Time Song: Journeys in Search of a Submerged Land -- Julia Blackburn

Staff Pick

Blackburn’s beautiful and empathetic narrative uses memoir, travel, and several sciences to investigate the nature of time by way of an exploration of Doggerland, the submerged landmass that until 6,000 years ago connected Britain to Europe. A phenomenon as well as a casualty of climate change, Doggerland, which at various periods was a savannah and a frozen steppe, existed only vaguely until North Sea trawlers began hauling up bones, fossils, and tools in the early 20th century. Fascinated with “trying to see through the fact of absence” to what is over yet still exists, Blackburn traveled through Denmark, Holland, and the British coast, talking with archeologists, geologists, and fossil collectors about the deep past. She’s a meticulous observer and her narrative is full of wonderful details, from the laminations that preserve imprints of footsteps or raindrops from tens of thousands of years ago to the rhino fossil with bits of hawthorn in its teeth.
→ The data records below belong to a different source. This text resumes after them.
(** Storing one element of an array. *)
Lemma mem_write_one (l : list Z) i v :
  0 <= i < Z.of_nat (length l) -> mem_write i [v] l = Ret (<[Z.to_nat i := v]> l).
Proof.
  intros Hi. unfold mem_write. rewrite bool_decide_eq_true_2 by (cbn; lia). f_equal.
  rewrite insert_take_drop by lia. cbn. by rewrite Nat.add_comm.
Qed.

(** What one more disk or one less does to the flags. *)
Lemma flags_change l l' (j : nat) :
  (j < 128)%nat ->
  (forall i, i <> 1 + Z.of_nat j -> id_free l' i <-> id_free l i) ->
  <[j := if decide (id_free l' (1 + Z.of_nat j)) then FALSE else TRUE]> (flags l) = flags l'.
Proof.
  intros Hj Hsame. apply list_eq. intros k. destruct (decide (k = j)) as [->|Hk].
  - rewrite list_lookup_insert_eq by (rewrite flags_length; lia). by rewrite flags_lookup.
  - rewrite list_lookup_insert_ne by done. destruct (decide (k < 128)%nat) as [Hk'|Hk'].
    + rewrite !flags_lookup by done. by rewrite (decide_ext _ _ _ _ (Hsame (1 + Z.of_nat k) ltac:(lia))).
    + by rewrite !lookup_ge_None_2 by (rewrite flags_length; lia).
Qed.

Lemma disk_id_loop_spec n i l :
  Z.of_nat (length l) = i + Z.of_nat n -> 0 <= i ->
  disk_id_loop n i l =
  Ret (match list_find (fun v => v = FALSE) (drop (Z.to_nat i) l) with
       | Some (j, _) => (i + Z.of_nat j, <[(Z.to_nat i + j)%nat := TRUE]> l)
       | None => (i + Z.of_nat n, l)
       end).
Proof.
  revert i. induction n as [|n IH]; intros i Hl Hi; cbn [disk_id_loop].
  - rewrite drop_ge by lia. cbn. by rewrite Z.add_0_r.
  - destruct (l !! Z.to_nat i) as [v|] eqn:Ev; [|apply lookup_ge_None in Ev; lia].
    rewrite (byte_at_lookup _ _ v) by done. run. rewrite (drop_S l v) by done. cbn [list_find].
    case_bool_decide as Hv.
    + rewrite decide_True by done. rewrite mem_write_one by lia. run.
      by rewrite Z.add_0_r, Nat.add_0_r.
    + rewrite decide_False by done. rewrite IH by lia.
      replace (Z.to_nat (i + 1)) with (S (Z.to_nat i)) by lia. f_equal.
      destruct (list_find _ _) as [[j w]|]; cbn.
      * f_equal; [lia|]. f_equal. lia.
      * f_equal. lia.
Qed.

Lemma next_id_find l :
  list_find (fun v => v = FALSE) (flags l) =
  (fun '(j, _) => (j, FALSE)) <$> list_find (id_free l) (seqZ 1 128).
Proof.
  unfold flags. change (map ?f ?s) with (f <$> s). rewrite list_find_fmap.
  rewrite (list_find_ext _ (id_free l)).
  2:{ intros i. cbn. destruct (decide (id_free l i)); naive_solver. }
  destruct (list_find (id_free l) _) as [[j i]|] eqn:E; cbn; [|done].
  apply list_find_Some in E as (_ & Hf & _). by rewrite decide_True.
Qed.

Lemma ids_app l v : ids (l ++ [v]) = ids l ++ [nDiskId v].
Proof. unfold ids. by rewrite map_app. Qed.

Lemma next_id_cases l :
  (exists j : nat, (j < 128)%nat /\ list_find (id_free l) (seqZ 1 128) = Some (j, next_id l) /\
    next_id l = 1 + Z.of_nat j /\ id_free l (next_id l)) \/
  (list_find (id_free l) (seqZ 1 128) = None /\ next_id l = ALL_USB_DISK).
Proof.
  unfold next_id. destruct (list_find _ _) as [[j i]|] eqn:E; [left|by right].
  apply list_find_Some in E as (Hl & Hf & _). apply lookup_seqZ in Hl as [-> Hj].
  exists j. split; [lia|done].
Qed.

(** The identifier handed out is the least free one, and only its flag changes. *)
Lemma create_disk_id_spec l name :
  exists i, mnt_usb_create_disk_id (flags l) =
              Ret (i, flags (l ++ [Storage (next_id l) name])) /\ u32 i = next_id l.
Proof.
  unfold mnt_usb_create_disk_id. rewrite disk_id_loop_spec by (rewrite ?flags_length; lia).
  change (drop (Z.to_nat 0) (flags l)) with (flags l). rewrite next_id_find.
  destruct (next_id_cases l) as [(j & Hj & -> & Hn & Hf)|[-> Hn]]; cbn [fmap option_fmap option_map]; run.
  - rewrite bool_decide_eq_false_2 by lia. exists (0 + Z.of_nat j + 1). split.
    + do 2 f_equal. etrans; [|apply (flags_change l _ j); [lia|]].
      * rewrite decide_False; [done|]. unfold id_free. rewrite ids_app, <- Hn. cbn.
        intros H. apply H, elem_of_app. right. by left.
      * intros i Hi. unfold id_free. rewrite ids_app. cbn. rewrite not_elem_of_app.
        rewrite list_elem_of_singleton, Hn. tauto.
    + rewrite Hn. rewrite (wrap_small 32) by lia. lia.
  - rewrite bool_decide_eq_true_2 by lia. exists (-1). split; [|by rewrite Hn].
    do 2 f_equal. unfold flags. apply map_ext_in. intros i Hi.
    apply list_elem_of_In, elem_of_seqZ in Hi. apply decide_ext.
    unfold id_free. rewrite ids_app, Hn. cbn. rewrite not_elem_of_app, list_elem_of_singleton.
    unfold ALL_USB_DISK. split; [intros H; split; [done|lia]|tauto].
Qed.

(** *** Adding a disk *)

Definition add_disk (l : list St_xl_storage_info) (name : string) : list St_xl_storage_info :=
  l ++ [Storage (next_id l) name].

Lemma disks_ok_add l name :
  (String.length name <= 8)%nat -> disks_ok l -> disks_ok (add_disk l name).
Proof.
  intros Hname [Hnd Hall]. unfold add_disk. split.
  - rewrite ids_app, filter_app. cbn [nDiskId].
    destruct (next_id_cases l) as [(j & Hj & _ & Hn & Hf)|[_ ->]].
    + rewrite filter_cons_True, filter_nil by (unfold ALL_USB_DISK; lia).
      apply NoDup_app. split; [done|]. split; [|repeat constructor; by apply not_elem_of_nil].
      intros x Hx Hx2. apply list_elem_of_singleton in Hx2 as ->.
      apply list_elem_of_filter in Hx as [_ Hx]. done.
    + rewrite filter_cons_False, filter_nil, app_nil_r by tauto. done.
  - apply Forall_app. split; [done|]. apply Forall_singleton. split; [|done]. cbn [nDiskId].
    destruct (next_id_cases l) as [(j & Hj & _ & Hn & Hf)|[_ ->]]; [lia|by right].
Qed.

Lemma last_item_spec h p l x v fuel :
  chain h p (l ++ [(x, v)]) None -> (length l < fuel)%nat ->
  last_item fuel h p = Ret (x, MkNode v None).
Proof.
  revert p fuel. induction l as [|[y w] l IH]; intros p [|fuel] Hc Hf; cbn [length] in Hf; try lia;
    apply chain_load in Hc as (nx & Hl & Hc); cbn [last_item]; rewrite Hl; run; cbn [m_pNext].
  - cbn [chain] in Hc. by subst nx.
  - cbn [app] in Hc. destruct nx as [nx|].
    + apply IH; [done|lia].
    + by apply chain_null, app_eq_nil in Hc as [_ [=]].
Qed.

Lemma insert_dev_node_spec h p nodes d q v :
  is_list h p nodes -> (String.length (szDiskName v) < 32)%nat ->
  exists h' p' y, mnt_usb_insert_dev_node true v (UsbState d p h q) =
                  Ret (EN_OK, UsbState d p' h' q) /\ is_list h' p' (nodes ++ [(y, v)]).
Proof.
  intros Hl Hname. unfold mnt_usb_insert_dev_node, fits, require. cbn [negb].
  rewrite bool_decide_eq_true_2 by done. run. unfold malloc. cbn [usb_heap g_psUSBDevHead].
  assert (Hfr : fresh (dom h) ∉ dom h) by apply is_fresh. revert Hfr. generalize (fresh (dom h)).
  intros y Hy. destruct v as [vi vn]. cbn [nDiskId szDiskName].
  destruct (list_eq_nil_dec nodes) as [->|Hne].
  - destruct p as [p|]; [by destruct Hl as ([=] & _)|]. eexists _, _, y. split; [done|].
    by eapply is_list_one.
  - destruct (exists_last Hne) as (l0 & [x w] & ->).
    assert (Hc : chain (<[y := MkNode (Storage vi vn) None]> h) p (l0 ++ [(x, w)]) None).
    { apply chain_insert; [|apply Hl]. destruct Hl as (_ & _ & Hd). rewrite Hd in Hy.
      by rewrite elem_of_list_to_set in Hy. }
    destruct p as [p|]; [|by apply chain_null, app_eq_nil in Hc as [_ [=]]].
    rewrite (last_item_spec _ _ _ _ _ _ Hc).
    + run. cbn [val]. eexists _, _, y. split; [done|]. rewrite <- app_assoc. by apply chain_snoc.
    + rewrite map_size_insert_None by (by apply not_elem_of_dom).
      rewrite (is_list_size _ _ _ Hl), length_app. cbn. lia.
Qed.

(** *** Probe *)

(** The message about a disk, as it lies in the queue. *)
Definition usb_message (a : EN_ACTION) (v : St_xl_storage_info) : list Z :=
  text_of (usb_info_bytes (USBInfo a EN_USB_DEVICE_STORAGE (nDiskId v))).

(** The queue after a message, which is lost when [msgsnd] fails. *)
Definition posted (snd_ok : bool) (q ms : list (list Z)) : list (list Z) :=
  if snd_ok then q ++ ms else q.

Lemma usb_info_length i : length (usb_info_bytes i) = 12%nat.
Proof. reflexivity. Qed.

Lemma send_usb_info snd_ok q i :
  exists e, mnt_usb_msg_send snd_ok q (usb_info_bytes i) 12 =
            Ret (e, posted snd_ok q [text_of (usb_info_bytes i)]).
Proof.
  pose proof (mnt_usb_msg_send_ok q (usb_info_bytes i)) as H. rewrite usb_info_length in H.
  specialize (H ltac:(lia)). destruct snd_ok; [by eexists|].
  unfold mnt_usb_msg_send in *. destruct (bool_decide _); [by simplify_eq|].
  destruct (xl_encode_u32 _ _); revert H; run; [|done].
  destruct (mem_read _ _ _); run; [|done].
  destruct (mem_write _ _ _); run; [|done]. by eexists.
Qed.

(** The disks a probe adds to [l]: one for each name, with the identifiers that
    are free one after another. *)
Fixpoint new_disks (l : list St_xl_storage_info) (names : list string)
    : list St_xl_storage_info :=
  match names with
  | [] => []
  | n :: names => let v := Storage (next_id l) n in v :: new_disks (l ++ [v]) names
  end.

(** The names probed whose file exists. *)
Definition present (dev : gset string) (names : list (string * string)) : list string :=
  (filter (fun n => n.1 ∈ dev) names).*2.

(** A name that fits the buffers on its way. *)
Definition name_fits (n : string * string) : Prop :=
  (String.length n.1 < 16)%nat /\ (String.length n.2 <= 8)%nat.

#[global] Instance name_fits_dec n : Decision (name_fits n).
Proof. unfold name_fits. apply _. Defined.

Lemma access_0 dev name : access dev name = 0 <-> name ∈ dev.
Proof. unfold access. case_bool_decide; split; intros; done. Qed.

Lemma fits_ok n s : (String.length s < n)%nat -> fits n s = Ret ().
Proof. intros H. unfold fits, require. by rewrite bool_decide_eq_true_2. Qed.

Lemma probe_disk_spec snd_ok dev n ret st l :
  represents st l -> name_fits n -> n.1 ∈ dev ->
  exists st', probe_disk true snd_ok dev n ret st = Ret (0, st') /\
    represents st' (l ++ [Storage (next_id l) n.2]) /\
    usb_queue st' =
      posted snd_ok (usb_queue st) [usb_message EN_USB_ADD (Storage (next_id l) n.2)].
Proof.
  intros (Hok & Hfl & nodes & Hl & Hn) [Hf1 Hf2] Hin. destruct n as [path name], st as [d p h q].
  cbn [fst snd g_DevID g_psUSBDevHead usb_heap usb_queue] in *. unfold probe_disk.
  rewrite !fits_ok by lia. run. rewrite bool_decide_eq_true_2 by (by apply access_0).
  cbn [g_DevID]. rewrite Hfl. destruct (create_disk_id_spec l name) as (i & -> & Hi). run.
  cbn [info_nDiskId]. rewrite Hi. unfold set_DevID. cbn [g_psUSBDevHead usb_heap usb_queue].
  destruct (insert_dev_node_spec h p nodes (flags (l ++ [Storage (next_id l) name])) q
              (Storage (next_id l) name) Hl ltac:(cbn; lia)) as (h' & p' & y & -> & Hl'). run.
  cbn [usb_queue]. destruct (send_usb_info snd_ok q
    (USBInfo EN_USB_ADD EN_USB_DEVICE_STORAGE (next_id l))) as (e & ->). run.
  eexists. split; [reflexivity|]. split; [|done]. split; [by apply (disks_ok_add l name)|].
  split; [done|]. cbn [set_queue usb_heap g_psUSBDevHead]. exists (nodes ++ [(y, Storage (next_id l) name)]).
  split; [done|]. rewrite fmap_app. cbn. by rewrite Hn.
Qed.

Lemma posted_app b q m1 m2 : posted b (posted b q m1) m2 = posted b q (m1 ++ m2).
Proof. destruct b; [|done]. unfold posted. by rewrite app_assoc. Qed.

Lemma posted_nil b q : posted b q [] = q.
Proof. destruct b; [|done]. apply app_nil_r. Qed.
Intertwined with these field expeditions are Blackburn’s more personal excavations of time. Revisiting places she once lived, she’s plunged into a past that has all the immediacy of the present; just as when she holds an ancient artefact or repeats an African folktale, she’s struck by the simultaneity of different times. This includes the intimation that “time passes backwards as well as forwards,” and Blackburn’s effort to think her way into the lives of the Doggerlanders as they saw their homeland drowning gives a taste of what people in low-lying areas are beginning to face now as the climate undergoes its next, wrenching upheaval.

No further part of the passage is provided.